Cerita 1001 Malam – Kisah Pemanggul Barang dan Tiga Perempuan Baghdad: Kisah Pengembara Pertama

Prolog

Setelah pesta malam di rumah tiga perempuan itu berlangsung meriah, suasana sedikit menegang ketika salah satu tamu—seorang laki-laki dengan kepala botak, berjenggot, dan bermata satu—diminta untuk menjelaskan siapa dirinya dan bagaimana ia bisa hidup sebagai seorang pengembara, yakni pengelana atau pengemis suci yang hidup tanpa tempat tetap.

Ia pun berdiri, menunduk hormat, dan memulai ceritanya:

“Wahai para perempuan terhormat, para tamu, dan siapa pun yang hadir di sini, ketahuilah bahwa aku bukanlah pengemis biasa. Aku adalah seorang pangeran, putra dari seorang raja agung dari negeri timur yang dahulu makmur dan kuat. Ayahku mendidikku dalam sastra, ilmu pengetahuan, dan seni perang. Aku tumbuh dalam kemewahan, namun nasib membawaku ke jalan yang tidak pernah kuduga…”

Aku Pergi ke Negeri Paman

Saat ayahandanya wafat, sang pangeran masih muda. Ia melanjutkan pemerintahan selama beberapa tahun sebelum tergerak untuk mengunjungi pamannya, saudara ayahnya, yang juga seorang raja di kerajaan lain. Ia membawa hadiah, perhiasan, dan surat penuh hormat, kemudian berangkat bersama rombongan kecil melintasi padang pasir dan hutan.

Sesampainya di kerajaan pamannya, ia disambut hangat dan dijamu selama beberapa hari. Namun, satu malam terjadi peristiwa ganjil: paman dan keluarganya menghilang dari istana. Pagi harinya, sang pangeran mendapati dirinya sendirian, para pelayan ketakutan, dan istana menjadi sunyi seperti rumah kosong.

Ketika ia bertanya kepada salah satu pengawal tua, orang itu menjawab gemetar:

“Tuan, malam tadi raja kami berubah menjadi ular raksasa dan menghilang bersama putra-putranya. Tak seorang pun tahu ke mana mereka pergi. Ini adalah kutukan yang telah turun-temurun.”

Penemuan Gerbang Misterius

Pangeran muda itu penasaran dan mulai menyelidiki ruangan-ruangan istana. Di salah satu lorong bawah tanah, ia menemukan gerbang rahasia yang tertutup batu besar. Di atasnya terdapat tulisan dalam bahasa kuno:

“Hanya yang tak takut takdir yang boleh masuk.”
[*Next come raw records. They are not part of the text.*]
Lemma node_append tid n req buf : KvServer.log_ok f (Cable.nkv n) -> msg_op req = kEnumAppendReq -> sized req -> sized buf ->
  exists a l, Cable.serve f tid n req buf = Done (a, Cable.mkNode l (Cable.nindex n), Cable.get_size f kEnumAppendReply) /\
    answered req a kEnumAppendReply /\ sized a /\ log_id a = compute_log_id f (KvServer.pos (Cable.nkv n)) tid /\
    KvServer.log_ok f l /\
    KvServer.get f l (KvServer.pos (Cable.nkv n)) = Done (take (Z.to_nat (KvServer.log_size f)) (payload req)).
Proof.
  intros O Hop Hr Hb. destruct (room_for req Hr), (room_for buf Hb). pose proof log_size_eq as Hl.
  set (bs := take (Z.to_nat (KvServer.log_size f)) (payload req)).
  assert (Hbs : zlen bs = KvServer.log_size f) by (unfold bs, zlen in *; rewrite length_take; lia).
  destruct (KvServer.append_spec f (Cable.nkv n) bs O Hbs) as (l & Ha & Ol & _ & Hg).
  unfold Cable.serve, Cable.server_process_msg, Cable.process_op. rewrite Hop. cbn -[Cable.get_size put_bytes get_bytes Z.to_nat].
  rewrite (get_log_done req) by (try done; lia). cbn [obind]. fold bs. rewrite Ha. cbn [obind].
  rewrite (get_log_done req) by (try done; unfold sizeof_KvKeyType; lia). cbn [obind].
  rewrite Secondary.put_bytes_done by (cbn; unfold zlen, sizeof_KvKeyType in *; rewrite ?length_take; lia). cbn -[Cable.get_size].
  eexists _, l. split; [reflexivity|]. split_and!; try done.
  - unfold sized, zlen in *. cbn. rewrite blit_length; [done|]. rewrite length_take. lia.
  - rewrite Hg by apply O. by rewrite Z.eqb_refl.
Qed.
(** C15. With more requests to a batch than there are coroutines, nothing is ever answered: no reply is
    sent, and a coroutine that has sent its request waits for ever.  The default of 1024
    requests of batch_Index_moti.cc is more than the 480 coroutines of its five clients. *)
Theorem large_batch_starves s0 s s' : order <> NOrder -> initial s0 ->
  Z.of_nat (size (clients s0)) * coro < FLAGS_batch -> reachable s0 s -> reachable s s' ->
  replies s' = [] /\ forall cl c i, clients s !! cl = Some c -> zget (stages c) i = Some First ->
    exists c', clients s' !! cl = Some c' /\ zget (stages c') i = Some First.
Proof.
  intros Ho H0 Hsz Hr Hr'. split; [by destruct (starving _ _ Ho H0 Hsz (reachable_trans _ _ _ Hr Hr'))|].
  induction Hr' as [|s1 s2 Hr1 IH Hst]; [eauto|]. intros cl c i Hc Hi. destruct (IH cl c i Hc Hi) as (c1 & Hc1 & Hi1).
  destruct (starving _ _ Ho H0 Hsz (reachable_trans _ _ _ Hr Hr1)) as (Hrep & Hsize & held & HI).
  destruct (starving_step _ _ _ Ho HI Hrep Hst ltac:(by rewrite Hsize)) as [_ Hkeep]. by apply (Hkeep cl c1 i).
Qed.
End system.

(** ** Runs *)
Definition blank : RawKvMsg := mkMsg 0 0 0 0 0 0 0 0 0.
Definition sample_client (n : nat) : client := mkClient (replicate 8 (mkCtx 0 5 6 0 0 0 0 false)) (replicate n Free) 0.
Definition sample_server (b : nat) : server := mkServer (replicate b 0) (replicate b blank) 0.
Definition sample (n b : nat) : system :=
  mkSys {[(2, 7) := sample_client n]} {[(0, 0) := sample_server b; (1, 0) := sample_server b]} [] [].

Lemma sample_initial (n b : nat) : (0 < n <= 8)%nat -> initial (Z.of_nat b) 1 1 (Z.of_nat n) (sample n b).
Proof.
  intros Hn. split; try done.
  - cbn. intros cl c Hc. apply lookup_singleton_Some in Hc as [<- <-]. exists (replicate 8 (mkCtx 0 5 6 0 0 0 0 false)). split; [|split; [done|apply Forall_replicate; cbn; lia]].
    unfold client_prepare, kMaxClientReq. rewrite (proj2 (Z.leb_le _ _)) by lia. by rewrite Z.min_l, Nat2Z.id by lia.
  - intros [s t] [[E Ht]|[E Ht]]; cbn in E, Ht; assert (t = 0) as -> by lia; subst; eexists; reflexivity.
  - intros d sv Hd. cbn in Hd.
    assert (sv = sample_server b) as ->.
    { apply lookup_insert_Some in Hd as [[_ <-]|[_ [_ <-]%lookup_singleton_Some]]; done. }
    cbn. unfold zlen. by rewrite !length_replicate.
Qed.

Ltac next_step := eapply reach_first; [first
  [eapply (s_reply _ _ _ _ _ _ _ _ _ [] _ [] _ 3 4 5); [reflexivity|lia..|vm_compute; reflexivity]
  |eapply (s_collect _ _ _ _ _ _ _ _ [] _ [] _ _ (fun _ => blank)); [reflexivity|vm_compute; reflexivity]
  |eapply (s_start _ _ _ _ _ _ _ _ _ _ (2, 7) _ 0 3 4 5); [reflexivity|lia..|vm_compute; reflexivity]]|].

(** A request is answered by the first server and the second one is under way. *)
Lemma short_run : exists s, reachable NOrder 1 IndexTree 1 1 1 (sample 1 1) s /\
  option_map bg_cnt (clients s !! (2, 7)) = Some 1 /\ length (net s) = 1%nat.
Proof. eexists. split; [do 3 next_step; apply reach_here|]. vm_compute. done. Qed.


Lemma background_bounded_witness :
  exists s c, reachable NOrder 1 IndexTree 1 1 1 (sample 1 1) s /\ clients s !! (2, 7) = Some c /\ bg_cnt c = 1 /\
    0 <= bg_cnt c <= kMaxQPSize - 1 + 1.
Proof.
  destruct short_run as (s & Hr & Hb & _). destruct (clients s !! (2, 7)) as [c|] eqn:Hc; [|discriminate].
  exists s, c. injection Hb as Hb. split; [exact Hr|]. split; [exact Hc|]. split; [exact Hb|].
  exact (background_bounded NOrder 1 IndexTree 1 1 1 ltac:(lia) ltac:(lia) ltac:(unfold kMaxClientReq; lia)
    (sample 1 1) s (2, 7) c (sample_initial 1 1 ltac:(lia)) Hr Hc).
Defined.

(** The bound is reached when all coroutines start with 63 background requests. *)
Example background_reaches :
  foldr (fun i c => match handle_reply NOrder 1 1 2 7 c (mkMsg 0 2 7 i 0 kWriteReply i 5 6) 0 0 0 with Done (c, _) => c | _ => c end)
    (mkClient (replicate 8 (mkCtx kWriteReq 5 6 0 0 1 0 true)) (replicate 8 First) 63) (seqZ 0 8) =
  mkClient (replicate 8 (mkCtx kWriteReq 5 6 0 0 1 0 false)) (replicate 8 Free) 71.
Proof. reflexivity. Qed.

(** One coroutine and batches of two requests. *)
Lemma starved_run : exists s, reachable One 2 IndexTree 1 1 1 (sample 1 2) s /\
  (fun c => zget (stages c) 0) <$> (clients s !! (2, 7)) = Some (Some First) /\ net s = [].
Proof. eexists. split; [do 2 next_step; apply reach_here|]. vm_compute. done. Qed.

Lemma large_batch_starves_witness :
  exists s, reachable One 2 IndexTree 1 1 1 (sample 1 2) s /\ forall s', reachable One 2 IndexTree 1 1 1 s s' ->
    replies s' = [] /\ exists c', clients s' !! (2, 7) = Some c' /\ zget (stages c') 0 = Some First.
Proof.
  destruct starved_run as (s & Hr & Hf & _). exists s. split; [exact Hr|]. intros s' Hr'.
  destruct (clients s !! (2, 7)) as [c|] eqn:Hc; [|discriminate]. injection Hf as Hf.
  destruct (large_batch_starves One 2 IndexTree 1 1 1 ltac:(lia) ltac:(lia) ltac:(unfold kMaxClientReq; lia)
    (sample 1 2) s s' ltac:(discriminate) (sample_initial 1 2 ltac:(lia)) ltac:(vm_compute; reflexivity) Hr Hr') as [E H].
  split; [exact E|]. exact (H (2, 7) c 0 Hc Hf).
Defined.

(** A first request of the greatest key is taken for a repeated one: batch_process reads
    before the array.  The keys of no_order.cc are never set. *)
Example greatest_key_fails :
  collect 1 IndexTree (fun _ => blank) (sample_server 1) (mkMsg 0 2 7 0 0 kWriteReq 0 (2 ^ 64 - 1) 6) = Fault OutOfBounds.
Proof. reflexivity. Qed.

(** A repeated read is answered with the value its own request carried. *)
Lemma repeated_read_echoes idx req reply last : op req = kReadReq ->
  exists r req', server_process_msg idx req reply (Some last) = Done (r, req') /\ value r = value req.
Proof. intros Ho. unfold server_process_msg. rewrite Ho. eexists _, _. split; [reflexivity|done]. Qed.

(** A first read uses an index that server_prepare never made. *)
Lemma first_read_fails req reply : op req = kReadReq -> server_process_msg IndexTree req reply None = Fault NullDeref.
Proof. intros Ho. unfold server_process_msg. by rewrite Ho. Qed.

Example many_coroutines_fail xs : client_prepare 9 xs = Fault OutOfBounds.
Proof. reflexivity. Qed.
End NoOrder.
(* ===== verification/KvLoopModel.v ===== *)
(** * The client threads of the key-value store

    Module [KvLoop]: run_client_CPC of rpc/rpc.h with the coroutines of kv.cc:
    cworker_new_request with its flow control, kv_test, client_get_cid and
    after_process_reply as an application of [RpcClient].  [lsys] puts such threads
    around the switch and the nodes of [KvSystem]: a turn of a client thread is one
    step.  Every run is one of [KvSystem], so the store is linearizable with the
    scheduling of the loop, and no turn fails. *)

From S2P Require Import Prelude KvMessageModel KvServerModel KvClientModel SwitchModel VisibilityModel RpcClientModel KvSystemModel.
Import KvMessage.

Module KvLoop.
Import RpcClient KvSystem.

(** ** The application *)

(** What the workload generators and the send buffer hold when a coroutine starts or
    goes on: the position of the key in key_space, the number put in KvCtx::key when
    FLAGS_zipf is not above 0.992, the position in test_type, the buffer. *)
Record draw := mkDraw { d_sample : Z; d_key : Z; d_op : Z; d_buf : RawKvMsg }.

(** struct KvRpc; [history] is what the statements observe: the invocations and the
    returns of the operations. *)
Record app_state := mkApp {
  kv_ctx : list KvClient.KvCtx;
  index_buf_cnt : list Z;
  waiting : list bool;
  draws : nat;
  posted : list RawKvMsg;
  history : list kevent }.

(** On its stack a coroutine keeps where kv_test waits, or the index_tid of
    cworker_new_request while check_req_cnt waits. *)
Inductive frame := Test (p : KvClient.phase) | Ask (index_tid : Z).

Notation thread := (RpcClient.thread app_state RawKvMsg).
Notation client := (RpcClient.client app_state frame RawKvMsg).

Definition with_ctx (a : app_state) (xs : list KvClient.KvCtx) : app_state :=
  mkApp xs (index_buf_cnt a) (waiting a) (draws a) (posted a) (history a).
Definition with_cnt (a : app_state) (l : list Z) : app_state :=
  mkApp (kv_ctx a) l (waiting a) (draws a) (posted a) (history a).
Definition with_waiting (a : app_state) (l : list bool) : app_state :=
  mkApp (kv_ctx a) (index_buf_cnt a) l (draws a) (posted a) (history a).
Definition with_draws (a : app_state) (n : nat) : app_state :=
  mkApp (kv_ctx a) (index_buf_cnt a) (waiting a) n (posted a) (history a).
Definition post (a : app_state) (m : RawKvMsg) : app_state :=
  mkApp (kv_ctx a) (index_buf_cnt a) (waiting a) (draws a) (posted a ++ [m]) (history a).
Definition record_event (a : app_state) (e : option kevent) : app_state :=
  mkApp (kv_ctx a) (index_buf_cnt a) (waiting a) (draws a) (posted a) (history a ++ option_list e).

Section app.
Context (cl : KvClient.client) (FLAGS_zipf_high : bool).
Context (key_space : list Z) (test_types : list TestType) (draws_of : nat -> draw).
Notation f := (KvClient.cflags cl).

Definition this_coroutine (coro_id : Z) : cid := (KvClient.server_id cl, KvClient.thread_id cl, coro_id).

(** kv_test up to its next suspension, or its end. *)
Definition settle (a : app_state) (coro_id : Z) (g : KvClient.progress) : outcome (app_state * option frame) :=
  match g with
  | KvClient.Waiting x p r =>
      let! xs := store (kv_ctx a) coro_id x in
      Done (post (with_ctx a xs) (KvClient.rmsg r), Some (Test p))
  | KvClient.Finished x _ | KvClient.Skipped x =>
      let! xs := store (kv_ctx a) coro_id x in Done (with_ctx a xs, None)
  end.

Definition kv_test (a : app_state) (coro_id : Z) (d : draw) : outcome (app_state * option frame) :=
  let! x := load (kv_ctx a) coro_id in
  let! ty := load test_types (d_op d) in
  let! g := KvClient.kv_test_start cl x ty (d_buf d) in
  settle (record_event a (read_or_write ty (this_coroutine coro_id) (KvClient.long_key x))) coro_id g.

(** The key of a new request. *)
Definition choose_key (x : KvClient.KvCtx) (k : Z) (d : draw) : KvClient.KvCtx :=
  KvClient.mkCtx (KvClient.test x) (KvClient.coro x)
    (if FLAGS_zipf_high then KvClient.ckey x else wrap 64 (d_key d + 1))
    (KvClient.data_s_id x) (KvClient.index_s_id x) (KvClient.cmagic x) k (KvClient.clog_id x)
    (KvClient.index_in_switch x) (KvClient.read_ok x) (KvClient.ctimestamp x).

Definition cworker_new_request (t : thread) (coro_id : Z) : outcome (thread * option frame) :=
  let a := app t in
  let d := draws_of (draws a) in
  let a := with_draws a (S (draws a)) in
  let! k := load key_space (d_sample d) in
  let! x := load (kv_ctx a) coro_id in
  let x := choose_key x k d in
  let! xs := store (kv_ctx a) coro_id x in
  let a := with_ctx a xs in
  let index_tid := get_index_thread_id f (get_switch_key (KvClient.long_key x)) in
  let! adm := KvClient.cworker_admit cl (index_buf_cnt a) (waiting a) x in
  let! (a, r) := match adm with
                 | KvClient.Return => Done (a, None)
                 | KvClient.AskCount =>
                     let! w := store (waiting a) index_tid true in
                     Done (post (with_waiting a w) (KvClient.check_req_cnt_msg cl x (d_buf d)), Some (Ask index_tid))
                 | KvClient.Run => kv_test a coro_id d
                 end in
  Done (with_app t a, r).

(** What the end of an operation, or of its read of the index, is to an observer. *)
Definition returned (coro_id : Z) (p : KvClient.phase) (g : KvClient.progress) : option kevent :=
  match p, g with
  | KvClient.InGetValue, _ => None
  | _, KvClient.Finished x _ => Some (return_event (this_coroutine coro_id) x)
  | _, KvClient.Waiting x KvClient.InGetValue _ => Some (return_event (this_coroutine coro_id) x)
  | _, _ => None
  end.

(** From where the coroutine suspended, with the reply in msg_ptr. *)
Definition cworker_resume (t : thread) (coro_id : Z) (fr : frame) : outcome (thread * option frame) :=
  let a := app t in
  let! c := load (coro_ctx t) coro_id in
  match msg_ptr c with
  | None => Fault NullDeref
  | Some reply =>
      let! (a, r) := match fr with
                     | Ask index_tid =>
                         if msg_op reply =? kEnumReadSend then
                           let! w := store (waiting a) index_tid false in Done (with_waiting a w, None)
                         else Fault ProcessExit
                     | Test p =>
                         let! x := load (kv_ctx a) coro_id in
                         let! g := KvClient.kv_test_resume cl x p reply (d_buf (draws_of (draws a))) in
                         settle (record_event (with_draws a (S (draws a))) (returned coro_id p g)) coro_id g
                     end in
      Done (with_app t a, r)
  end.

(** int8_t client_get_cid *)
Definition client_get_cid (t : thread) (reply : RawKvMsg) : outcome (thread * Z) :=
  Done (t, signed 8 (src_c_id (rpc_header reply))).

Definition after_process_reply (c : client) (reply : RawKvMsg) (c_id : Z) : outcome client :=
  let! l := KvClient.after_process_reply cl (index_buf_cnt (app (th c))) reply in
  Done (with_th c (with_app (th c) (with_cnt (app (th c)) l))).

Definition kv_call (c : client) (i : Z) : outcome client := call_slave cworker_new_request cworker_resume c i.

(** A turn of run_client_CPC. *)
Definition kv_turn (c : client) (replies : list RawKvMsg) : outcome client :=
  turn cworker_new_request cworker_resume client_get_cid after_process_reply (FLAGS_coro_num f) c [] replies.

(** client_prepare: the counters and flags are cleared, the contexts numbered. *)
Definition number_ctx (n : Z) (xs : list KvClient.KvCtx) : list KvClient.KvCtx :=
  imap (fun i x => if Z.of_nat i <? n then
    KvClient.mkCtx (KvClient.test x) (wrap 8 (Z.of_nat i)) (KvClient.ckey x) (KvClient.data_s_id x)
      (KvClient.index_s_id x) (KvClient.cmagic x) (KvClient.long_key x) (KvClient.clog_id x)
      (KvClient.index_in_switch x) (KvClient.read_ok x) (KvClient.ctimestamp x) else x) xs.

Definition per_thread {A} (x : A) : list A := replicate (Z.to_nat KvClient.kConfigMaxThreadCnt) x.

Definition client_prepare (xs : list KvClient.KvCtx) : outcome app_state :=
  if FLAGS_coro_num f <=? zlen xs then
    Done (mkApp (number_ctx (FLAGS_coro_num f) xs) (per_thread 0) (per_thread false) 0 [] [])
  else Fault OutOfBounds.

Definition start_thread (xs : list KvClient.KvCtx) : outcome client :=
  let! a := client_prepare xs in spawn a (FLAGS_coro_num f).
End app.

(** ** Client threads, switch and nodes *)
Section system.
Context {I : Type} `{IndexLaws I}.
Context (f : flags) (val : list Z) (key_ok : Z -> Prop).
Context (FLAGS_zipf_high : bool) (key_space : list Z) (test_types : list TestType).
Context (draws_of : Z * Z -> nat -> draw).
Notation n_coro := (FLAGS_coro_num f).
Notation ksys := (ksys (I := I)).
Notation packets := (list (Visibility.place * RawKvMsg)).
Implicit Types (c : client) (kc : KvClient.client) (cl : Z * Z) (o : gmap cid (KvClient.KvCtx * KvClient.phase)) (n v : packets).
(** The same on the epoch. *)
Fixpoint ep_print (c : PerfConfig) (e : epoch) (ids : list Z) : epoch * list (Z * Z * percentiles) :=
  match ids with
  | [] => (e, [])
  | i :: ids => let '(e', ls) := ep_print c (ep_clear e i) ids in (e', shown c e i :: ls)
  end.

Fixpoint ep_run (c : PerfConfig) (e : epoch) (evs : list event) : list (Z * Z * percentiles) :=
  match evs with
  | [] => []
  | Reported r :: evs => ep_run c (ep_call c e r) evs
  | Printed now after clock n :: evs =>
      if wrap 64 (1000000000 * print_interval c) <? timer_end (since e) now then
        let '(e, ls) := ep_print c e (seqZ 0 (Z.min n (type_cnt c))) in
        ls ++ ep_run c (mkEpoch (counted e) (placed e) (started e) after) evs
      else ep_run c e evs
  end.

Definition event_fits (c : PerfConfig) (ev : event) : Prop :=
  match ev with Reported r => report_fits c r | Printed _ _ _ _ => True end.

Lemma lines_sim p e clock ids : represents p e -> (forall i, i ∈ ids -> 0 <= i < type_cnt (config p)) ->
  exists p' ls, print_lines p clock ids = Done (p', ls) /\ config p' = config p /\
    map summary ls = (ep_print (config p) e ids).2 /\ represents p' (ep_print (config p) e ids).1.
Proof.
  revert p e. induction ids as [|i ids IH]; intros p e Hp Hin; [by exists p, []|]. cbn [print_lines ep_print].
  destruct (line_sim p e (clock i) i Hp (Hin i ltac:(by left))) as (p1 & l & -> & Ec & Es & Hp1). rewrite obind_done.
  destruct (IH p1 _ Hp1) as (p2 & ls & -> & Ec2 & Els & Hp2); [intros j Hj; rewrite Ec; apply Hin; by right|]. rewrite obind_done.
  rewrite Ec in *. destruct (ep_print (config p) (ep_clear e i) ids) as [e' ls'] eqn:Ep. cbn [fst snd] in Els, Hp2 |- *.
  exists p2, (l :: ls). cbn [map]. split; [reflexivity|]. split; [exact Ec2|]. split; [rewrite Es, Els; reflexivity|exact Hp2].
Qed.

Lemma print_sim p e now after clock n : represents p e ->
  exists p' ls, try_print p now after clock n = Done (p', ls) /\ config p' = config p /\
    if wrap 64 (1000000000 * print_interval (config p)) <? timer_end (since e) now
    then let '(e', sh) := ep_print (config p) e (seqZ 0 (Z.min n (type_cnt (config p)))) in
      map summary (default [] ls) = sh /\ represents p' (mkEpoch (counted e') (placed e') (started e') after)
    else ls = None /\ p' = p.
Proof.
  intros Hp. unfold try_print. rewrite (rep_since _ _ Hp). destruct (_ <? _); [|by exists p, None].
  destruct (lines_sim p e clock (seqZ 0 (Z.min n (type_cnt (config p)))) Hp) as (p1 & ls & -> & Ec & Els & Hp1); [intros i Hi%elem_of_seqZ; lia|].
  rewrite obind_done. destruct (ep_print _ _ _) as [e' sh]. cbn [fst snd] in Els, Hp1. do 2 eexists. split; [reflexivity|]. split; [done|]. split; [done|].
  destruct Hp1 as [H1 (L1 & L2 & L3) H3 H4 H5 H6 H7]. constructor; cbn; try done. unfold zlen in *. pose proof (rep_config _ _ Hp) as (_ & _ & Hty & _).
  rewrite !length_app, !length_replicate, !length_drop. rewrite <- Ec in Hty. lia.
Qed.

Lemma run_shows p e evs : represents p e -> Forall (event_fits (config p)) evs ->
  exists ls, run p evs = Done ls /\ map summary ls = ep_run (config p) e evs.
Proof.
  intros Hp Hev. revert p e Hp Hev. induction evs as [|[r|now after clock n] evs IH]; intros p e Hp Hev; [by exists []|..];
    apply Forall_cons in Hev as [Hr Hev]; cbn [run ep_run].
  - destruct (call_sim p e r Hp Hr) as (p1 & -> & Hp1 & Ec). rewrite obind_done. rewrite <- Ec in Hev.
    destruct (IH p1 _ Hp1 Hev) as (ls & -> & Els). exists ls. by rewrite Els, Ec.
  - destruct (print_sim p e now after clock n Hp) as (p1 & ls & -> & Ec & H). rewrite obind_done.
    rewrite <- Ec in Hev. destruct (_ <? _).
    + destruct (ep_print _ _ _) as [e' sh]. destruct H as [<- Hp1]. destruct (IH p1 _ Hp1 Hev) as (rest & -> & Er). rewrite obind_done.
      eexists. split; [reflexivity|]. by rewrite map_app, Er, Ec.
    + destruct H as [-> ->]. destruct (IH p e Hp Hev) as (rest & -> & Er). rewrite obind_done. by exists rest.
Qed.

Section workers.
Context (c : PerfConfig) (stale : timespec).
Hypothesis Hc : config_ok c.

Definition zero_row : option (list Z) := Some (replicate (Z.to_nat (tp_offset c * 2)) 0).
Definition new_timers : list (list timespec) :=
  replicate (Z.to_nat (type_cnt c)) (replicate (Z.to_nat (coro_cnt c)) stale).

Definition begun (p : PerfTool) : Prop :=
  config p = c /\ running p = true /\ zlen (req_count p) = thread_cnt c * coro_cnt c.

Lemma init_tp_done p t co : begun p -> 0 <= t < thread_cnt c -> 0 <= co < coro_cnt c ->
  init_tp p t co = Done (with_req_count p (zset (req_count p) t zero_row)).
Proof using Hc.
  intros (Ec & Er & Hl) Ht Hco. unfold init_tp. rewrite Er, Ec. cbn [negb].
  rewrite (proj2 (Z.leb_gt (thread_cnt c) t)), (proj2 (Z.leb_gt (coro_cnt c) co)) by lia. cbn [orb].
  rewrite store_in_range; [done|]. destruct Hc as (_ & _ & _ & H1 & H2 & _). rewrite Hl. nia.
Qed.

Lemma init_tps_done p t co cos : begun p -> 0 <= t < thread_cnt c -> Forall (fun co => 0 <= co < coro_cnt c) (co :: cos) ->
  init_tps p t (co :: cos) = Done (with_req_count p (zset (req_count p) t zero_row)).
Proof using Hc.
  intros Hp Ht Hcos. revert p co Hp Hcos. induction cos as [|co' cos IH]; intros p co Hp Hcos; apply Forall_cons in Hcos as [Hco Hcos];
    cbn [init_tps]; rewrite init_tp_done, obind_done by done; [done|].
  change (init_tps (with_req_count p (zset (req_count p) t zero_row)) t (co' :: cos) = Done (with_req_count p (zset (req_count p) t zero_row))).
  rewrite IH; [|by destruct Hp as (? & ? & ?); split; [|split; [|cbn; rewrite zlen_zset]]|done]. cbn. rewrite zset_zset. done.
Qed.

Lemma worker_init_done p t : begun p -> 0 <= t < thread_cnt c ->
  worker_init p stale t =
  Done (with_timer (with_req_count p (zset (req_count p) t zero_row)) (if t =? 0 then new_timers else timer p)).
Proof using Hc.
  intros Hp Ht. unfold worker_init. pose proof Hp as (Ec & -> & _). rewrite Ec. cbn [negb]. pose proof Hc as (_ & _ & _ & _ & Hco & _).
  rewrite seqZ_cons by lia. rewrite init_tps_done, obind_done; [|done|done|].
  - destruct (t =? 0); [by cbn [config with_req_count]; rewrite Ec|by destruct p].
  - constructor; [lia|]. apply Forall_forall. intros co Hin%elem_of_seqZ. lia.
Qed.

Lemma init_workers_done p ts : begun p -> Forall (fun t => 0 <= t < thread_cnt c) ts ->
  exists rs tm, init_workers p stale ts = Done (with_timer (with_req_count p rs) tm) /\
    (forall t, t ∈ ts -> zget rs t = Some zero_row) /\ (forall t, t ∉ ts -> zget rs t = zget (req_count p) t) /\
    (0 ∈ ts -> tm = new_timers) /\ (0 ∉ ts -> tm = timer p).
Proof using Hc.
  intros Hp Hts. revert p Hp. induction Hts as [|t ts Ht Hts IH]; intros p Hp.
  - exists (req_count p), (timer p). split; [by destruct p|]. split; [by intros t ?%elem_of_nil|]. split; [done|]. split; [by intros ?%elem_of_nil|done].
  - cbn [init_workers]. rewrite worker_init_done, obind_done by done. pose proof Hp as (Ec & Er & Hl).
    destruct (IH (with_timer (with_req_count p (zset (req_count p) t zero_row)) (if t =? 0 then new_timers else timer p))) as (rs & tm & E & H1 & H2 & H3 & H4).
    { split; [done|]. split; [done|]. cbn. by rewrite zlen_zset. }
    exists rs, tm. rewrite E. split; [done|]. cbn [req_count timer with_timer with_req_count] in H2, H4.
    assert (Hr : 0 <= t < zlen (req_count p)) by (destruct Hc as (_ & _ & _ & Hn & Hco & _); nia). split; [|split; [|split]].
    + intros t' Hin. destruct (decide (t' ∈ ts)) as [|Hn]; [by apply H1|]. apply elem_of_cons in Hin as [->|]; [|done]. rewrite H2 by done. by apply zget_zset_eq.
    + intros t' [Hne Hn]%not_elem_of_cons. rewrite H2 by done. by apply zget_zset_ne.
    + intros Hin. destruct (decide (0 ∈ ts)) as [|Hn]; [by apply H3|]. apply elem_of_cons in Hin as [<-|]; [|done]. by apply H4.
    + intros [Hne Hn]%not_elem_of_cons. rewrite H4 by done. rewrite (proj2 (Z.eqb_neq t 0)) by congruence. done.
Qed.
End workers.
Dengan keberanian besar, ia mendorong batu itu dan masuk. Di dalamnya ada tangga yang membawa ke sebuah ruang bercahaya merah, penuh dengan patung emas dan dinding-dinding berhias permata.

Di ujung ruangan itu berdiri patung perempuan bermahkota, yang tiba-tiba hidup dan berkata:

“Wahai pangeran muda, jika kau ingin tahu rahasia hilangnya pamanmu, maka lanjutkan perjalanan ini. Tapi ketahuilah, kau akan kehilangan sesuatu yang kau cintai.”

Tanpa ragu, pangeran melangkah maju. Ia melewati terowongan-terowongan aneh, dan tiba-tiba lantai ambruk, membuatnya jatuh ke dalam kegelapan.

Negeri Para Makhluk Gaib

Ketika ia sadar, ia telah berada di negeri yang aneh. Langitnya merah muda, anginnya dingin namun harum. Di sana hidup makhluk-makhluk gaib: jin, raksasa, dan manusia setengah hewan.

Ia ditawan oleh seorang raksasa buta satu mata yang bertubuh besar, yang menyuruhnya bekerja sebagai pelayan. Setiap hari ia harus memasak, membersihkan gua, dan menyanyi untuk menghibur tuannya. Jika ia melawan, cambuk api menantinya.

Selama setahun ia hidup seperti itu, hingga suatu malam, ia mendengar suara perempuan menangis. Ia mengikuti suara itu dan menemukan seorang putri jin yang juga ditawan oleh raksasa itu. Mereka pun bersekutu untuk melarikan diri.

Putri itu memberinya sebuah kantong berisi serbuk tidur dari bunga gunung, yang membuat raksasa terlelap. Mereka kemudian kabur dengan menaiki kuda angin, makhluk bersayap yang dikendalikan dengan sihir.

Namun, sebelum sampai di dunia manusia, badai gaib menghantam mereka. Kuda angin terbelah dua. Pangeran terjatuh dan terdampar di pantai asing, sementara sang putri hilang entah ke mana.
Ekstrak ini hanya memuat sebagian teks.